US Consumers Warned Against Toxic Chinese Fish

by Gopalan on  May 26, 2007 at 12:03 PM Diet & Nutrition News   - G J E 4
US Consumers Warned Against Toxic Chinese Fish
First pet food, then tooth paste and now fish. There just seems to be no end to the troubles for Chinese exporters.

Only two days ago the US put on hold all imports of Chinese toothpaste till the FDA comes out with its finding on whether it contains diethylene glycol, a chemical commonly used in antifreeze and brake fluid.

Now the agency is warning that packages of fish imported from China into the United States and labelled as monkfish intended for consumers to eat, could actually be puffer fish containing the deadly toxin tetrodotoxin.

The warning comes in the backdrop of reports that two people in Chicago became ill after eating soup made with the fish. One was taken to hospital.

While the FDA allows puffer fish to be imported into the US, it is only under strict terms to minimize the risk of the fish being toxic. These mislabelled puffer fish were not imported under these terms and the FDA is currently chasing all imports from the Chinese supplier.

The agency advised consumers not to buy or eat the mislabelled fish. Eating the puffer fish could cause serious illness and even death, it said.

Consumers should neither eat nor handle the fish but throw it away. The tetrodotoxin could be either on the fish skin or in the flesh. They should wash their hands thoroughly if they handle the fish.

The FDA says it has analysed samples of the puffer fish and confirm that it does contain potentially life-threatening levels of tetrodotoxin.

The product was imported into the US by the California-based Hong Chang Corp, of Santa Fe Springs.

Tetrodotoxin is not destroyed by cooking or freezing, people are told, if you are worried that you have bought this fish, go back and ask the retailer if the product came from Hong Chang Corp or check with the corporation itself directly.

People who eat food containing tetrodotoxin start to get symptoms between 30 minutes and several hours later. At first they get tingling sensations in the lips and tongue, then tingling in the whole face and the extremities, followed by numbness.

Further symptoms include: headache, problems with balance, too much saliva, feeling nauseous, vomiting, diarrhea and abdominal pain.

If you get these symptoms you should see a doctor immediately and also report your illness to the local health authorities, advises FDA.

In very severe cases muscles become paralyzed, including the respiratory muscles, which can lead to death.

Nearly 300 boxes of 22 pounds of the mislabelled fish were distributed from September onwards to wholesalers in Illinois, California and Hawaii from which they were sold on to restaurants and retailers.

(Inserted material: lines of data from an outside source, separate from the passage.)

Definition adxl_query (p oid : Z) : M unit :=
  ax ← get_obj adxl345 p;
  spi ← deref (ax_spi ax);
  msg ← spidev_transfer spi true
          (Z.lor (Z.lor AR_DATAX0 AM_READ) AM_MULTI :: replicate 8 0);
  let '(fifo_status, d) := adxl_sample msg in
  adxl_add p oid d ;;
  when (31 <=? fifo_status) (mod_obj adxl345 p (fun ax => ax <| ax_sb ::= sb_overflow |>)) ;;
  if 1 <? fifo_status then sched_wake_task adxl345_wake
  else
    mod_obj adxl345 p (fun ax => ax <| ax_flags ::= fun f => Z.land f (not8 AX_PENDING) |>) ;;
    adxl_reschedule_timer p.

Definition command_query_adxl345 (args : list Z) : M unit :=
  p ← oid_lookup (arg args 0) command_config_adxl345_t;
  sched_del_timer (ax_timer p) ;;
  mod_obj adxl345 p (fun ax => ax <| ax_flags := 0 |>) ;;
  if u32 (arg args 1) =? 0 then mret tt
  else
    mod_obj adxl345 p (fun ax => ax <| ax_rest_ticks := u32 (arg args 1) |>
                                    <| ax_sb ::= sensor_bulk_reset |>) ;;
    adxl_reschedule_timer p.

Definition command_query_adxl345_status (args : list Z) : M unit :=
  p ← oid_lookup (arg args 0) command_config_adxl345_t;
  time1 ← timer_read_time;
  ax ← get_obj adxl345 p;
  spi ← deref (ax_spi ax);
  msg ← spidev_transfer spi true [Z.lor AR_FIFO_STATUS AM_READ; 0];
  time2 ← timer_read_time;
  let fifo_status := Z.land (msg_at msg 1) 0x7f in
  if 32 <? fifo_status then mret tt
  else
    ax ← get_obj adxl345 p;
    sensor_bulk_status (ax_sb ax) (u8 (arg args 0)) time1 (u32 (time2 - time1))
      (fifo_status * ADXL_BYTES_PER_SAMPLE).

Definition adxl345_task : M unit :=
  wake ← sched_check_wake adxl345_wake;
  when wake (foreach_oid command_config_adxl345_t (fun oid =>
    ax ← get_obj adxl345 oid;
    when (flag (ax_flags ax) AX_PENDING) (adxl_query oid oid))).
End Adxl345.

(** ** The LIS2DW and LIS3DH accelerometers: src/src/sensor_lis2dw.c

    Eight samples are read at a time, over SPI or I2C. *)

Definition LIS_AR_DATAX0 : Z := 0x28.
Definition LIS_AM_READ : Z := 0x80.
Definition LIS_MS_SPI : Z := 0x40.
Definition LIS_MS_I2C : Z := 0x80.
Definition LIS_FIFO_SAMPLES : Z := 0x2F.
Definition LIS_BYTES_PER_SAMPLE : Z := 6.
Definition LIS_BYTES_PER_BLOCK : Z := 48.
Definition LIS_PENDING : Z := 1.
Definition SPI_SERIAL : Z := 0.
Definition I2C_SERIAL : Z := 1.
Definition LIS2DW : Z := 0.
Definition LIS3DH : Z := 1.

Definition li_timer (p : Z) : tref := TObj p 0.

Definition lis2dw_event (p : Z) : M sf_result :=
  mod_obj lis2dw p (fun ax => ax <| li_flags ::= fun f => Z.lor f LIS_PENDING |>) ;;
  sched_wake_task lis2dw_wake ;;
  mret SF_DONE.

(** [update_fifo_status] *)
Definition update_fifo_status (fifo_status : Z) (ax : lis2dw) : lis2dw :=
  let pending :=
    if li_model ax =? LIS3DH
    then if flag fifo_status 0x20 then 0 else Z.land fifo_status 0x1F
    else Z.land fifo_status 0x3F in
  (if flag fifo_status 0x40 then ax <| li_sb ::= sb_overflow |> else ax)
    <| li_fifo_bytes_pending := u8 (pending * LIS_BYTES_PER_SAMPLE) |>.

Section Lis2dw.
Context `{Board}.

Definition command_config_lis2dw (args : list Z) : M unit :=
  p ← oid_alloc (arg args 0) command_config_lis2dw_t (sizeof_obj command_config_lis2dw_t)
        (O_lis2dw lis2dw_zero);
  mod_timer (li_timer p) (fun t => t <| func := Some FN_lis2dw_event |>) ;;
  let bus_type := u32 (arg args 2) in
  (if bus_type =? SPI_SERIAL then
     if CONFIG_WANT_SPI then
       spi ← spidev_oid_lookup (arg args 1);
       mod_obj lis2dw p (fun ax => ax <| li_bus := Some spi |> <| li_bus_type := SPI_SERIAL |>)
     else shutdown "bus_type spi unsupported"
   else if bus_type =? I2C_SERIAL then
     if CONFIG_WANT_I2C then
       i2c ← i2cdev_oid_lookup (arg args 1);
       mod_obj lis2dw p (fun ax => ax <| li_bus := Some i2c |> <| li_bus_type := I2C_SERIAL |>)
     else shutdown "bus_type i2c unsupported"
   else shutdown "bus_type invalid") ;;
  let model := u32 (arg args 3) in
  if (model =? LIS2DW) || (model =? LIS3DH)
  then mod_obj lis2dw p (fun ax => ax <| li_model := model |>)
  else shutdown "model type invalid".

Definition lis2dw_reschedule_timer (p : Z) : M unit :=
  ax ← get_obj lis2dw p;
  now ← timer_read_time;
  mod_timer (li_timer p) (fun t => t <| waketime := u32 (now + li_rest_ticks ax) |>) ;;
  sched_add_timer (li_timer p).

Definition lis_use_spi (ax : lis2dw) : bool := CONFIG_WANT_SPI && (li_bus_type ax =? SPI_SERIAL).
Definition lis_use_i2c (ax : lis2dw) : bool := CONFIG_WANT_I2C && (li_bus_type ax =? I2C_SERIAL).

(** The status register over SPI; over I2C the result code and the register. *)
Definition read_status_spi (ax : lis2dw) : M Z :=
  bus ← deref (li_bus ax);
  fifo ← spidev_transfer bus true [Z.lor LIS_FIFO_SAMPLES LIS_AM_READ; 0];
  mret (msg_at fifo 1).
Definition read_status_i2c (ax : lis2dw) : M (Z * Z) :=
  bus ← deref (li_bus ax);
  '(ret, r) ← i2c_dev_read bus [LIS_FIFO_SAMPLES] [0];
  mret (ret, msg_at r 0).

Definition query_fifo_status (p : Z) : M unit :=
  ax ← get_obj lis2dw p;
  fifo_status ←
    (if lis_use_spi ax then read_status_spi ax
     else if lis_use_i2c ax then
       '(ret, s) ← read_status_i2c ax; i2c_shutdown_on_err ret ;; mret s
     else mret 0);
  mod_obj lis2dw p (update_fifo_status fifo_status).

Definition read_fifo_block_spi (p : Z) : M unit :=
  ax ← get_obj lis2dw p;
  let cmd := Z.lor LIS_AR_DATAX0 LIS_AM_READ in
  let cmd := if li_model ax =? LIS3DH then Z.lor cmd LIS_MS_SPI else cmd in
  bus ← deref (li_bus ax);
  msg ← spidev_transfer bus true (cmd :: replicate 48 0);
  mod_obj lis2dw p (fun ax => ax <| li_sb ::= fun sb =>
    sb <| sb_data ::= copy_to 0 (take 48 (drop 1 msg)) |> |>).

One retailer has labelled the fish as "bok", the Korean name for puffer fish.

Meanwhile this week in the UK, it has been reported that supermarket giant ASDA has stopped selling monkfish because of the threat to stocks and the unsustainable way it is being caught.

They have asked celebrity chefs to stop promoting the deep-sea fish as the method most used to harvest it (beam trawling) is damaging underwater habitats.

Puffer fish is becoming an increasingly popular delicacy in the US. But the country most people associate with the puffer fish, also known as blowfish, is Japan where it is called "fugu". In Japan about 100 to 200 people get poisoned by eating puffer fish every year, and about half of them die.

A restaurant meal of fugu in Japan is expensive, and not only because of the fish, but because chefs have to have a special licence to prepare the dish.